- Exercise material
(* ===== verification/Egress.v ===== *)
(** * The egress proxy

    [src/crates/fletch-box/src/egress/mod.rs] as a transition system. [Shared] is what the
    connections consult; each of its parts is behind a lock of its own, so a decision is three
    reads with other tasks in between, and an update is two writes and a tick. [run] is a
    connection's next step from where it is ([Pc]); the engine's calls, the client, the upstream and
    the clock are the other [Label]s. A hold's connections, the wake-ups and the end of every hold
    are stated over the reachable states in EgressHold.v, the licence of a tunnel in
    EgressLicence.v. *)

From S2P Require Import Prelude RustStr RustText EgressPolicy EgressRequest.

Local Open Scope string_scope.
Local Open Scope list_scope.

(** ** Data *)

Inductive Mode := MOpen | MOverride | MHold | MRefuse.

Inductive Admission := Listed | ByOpen | ByOverride.

Inductive EgressEvent :=
| Allowed (host : string) (port : N) (admission : Admission) (bytes_up bytes_down : N)
| Denied (host : string) (port : N) (reason : Denial)
| Held (hold : N) (host : string) (port : N)
| HoldEnded (hold : N) (host : string) (port : N) (admitted : bool)
| Error (host : option string) (message : string).

#[export] Instance Mode_dec : EqDecision Mode.
Proof. solve_decision. Defined.
#[export] Instance Admission_dec : EqDecision Admission.
Proof. solve_decision. Defined.
#[export] Instance EgressEvent_dec : EqDecision EgressEvent.
Proof. solve_decision. Defined.

(** Times are in milliseconds. *)
Definition HOLD_TIMEOUT : Z := 60000.
Definition MAX_HELD_HOSTS : nat := 4.

Record Hold := mkHold {
  h_id : N;
  h_since : Z;
  h_port : N;
  h_waiting : nat;
}.

(** [open_] is false once the proxy, and with it the sender of [generation], is gone. *)
Record Shared := mkShared {
  policy : EgressPolicy;
  mode : Mode;
  declined : gset string;
  held : gmap string Hold;
  generation : N;
  open_ : bool;
  hold_timeout : Z;
}.

Definition set_policy (p : EgressPolicy) (s : Shared) : Shared :=
  mkShared p (mode s) (declined s) (held s) (generation s) (open_ s) (hold_timeout s).
Definition set_mode (m : Mode) (s : Shared) : Shared :=
  mkShared (policy s) m (declined s) (held s) (generation s) (open_ s) (hold_timeout s).
Definition insert_declined (h : string) (s : Shared) : Shared :=
  mkShared (policy s) (mode s) ({[h]} ∪ declined s) (held s) (generation s) (open_ s) (hold_timeout s).
Definition set_held (hs : gmap string Hold) (s : Shared) : Shared :=
  mkShared (policy s) (mode s) (declined s) hs (generation s) (open_ s) (hold_timeout s).
Definition bump (s : Shared) : Shared :=
  mkShared (policy s) (mode s) (declined s) (held s) (generation s + 1)%N (open_ s) (hold_timeout s).
Definition close (s : Shared) : Shared :=
  mkShared (policy s) (mode s) (declined s) (held s) (generation s) false (hold_timeout s).

Definition is_declined (s : Shared) (host : string) : bool := bool_decide (host ∈ declined s).

(** ** Holds *)

(** [HOLD_IDS.fetch_add(1) + 1]. The counter is 64 bits wide; the model's does not wrap, which takes
    more holds than a process can start. *)
Definition next_hold_id (ids : N) : N := (ids + 1)%N.

Record Joined := mkJoined {
  j_id : N;
  j_since : Z;
  j_first : bool;
}.

(** The place given, with the holds and the id counter after. *)
Definition join_hold (now : Z) (ids : N) (hs : gmap string Hold) (host : string) (port : N) :
    option (Joined * gmap string Hold * N) :=
  match hs !! host with
  | Some hold =>
      Some (mkJoined (h_id hold) (h_since hold) false,
            <[host := mkHold (h_id hold) (h_since hold) (h_port hold) (S (h_waiting hold))]> hs, ids)
  | None =>
      if (MAX_HELD_HOSTS <=? size hs)%nat then None
      else let id := next_hold_id ids in
           Some (mkJoined id now true, <[host := mkHold id now port 1]> hs, id)
  end.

- Prompt
Retype only this portion of the data above: the line containing "(** * The egress proxy", the line containing "reads with other", and all lines between them, exactly.

- Solution to the problem
(** * The egress proxy

    [src/crates/fletch-box/src/egress/mod.rs] as a transition system. [Shared] is what the
    connections consult; each of its parts is behind a lock of its own, so a decision is three
    reads with other tasks in between, and an update is two writes and a tick. [run] is a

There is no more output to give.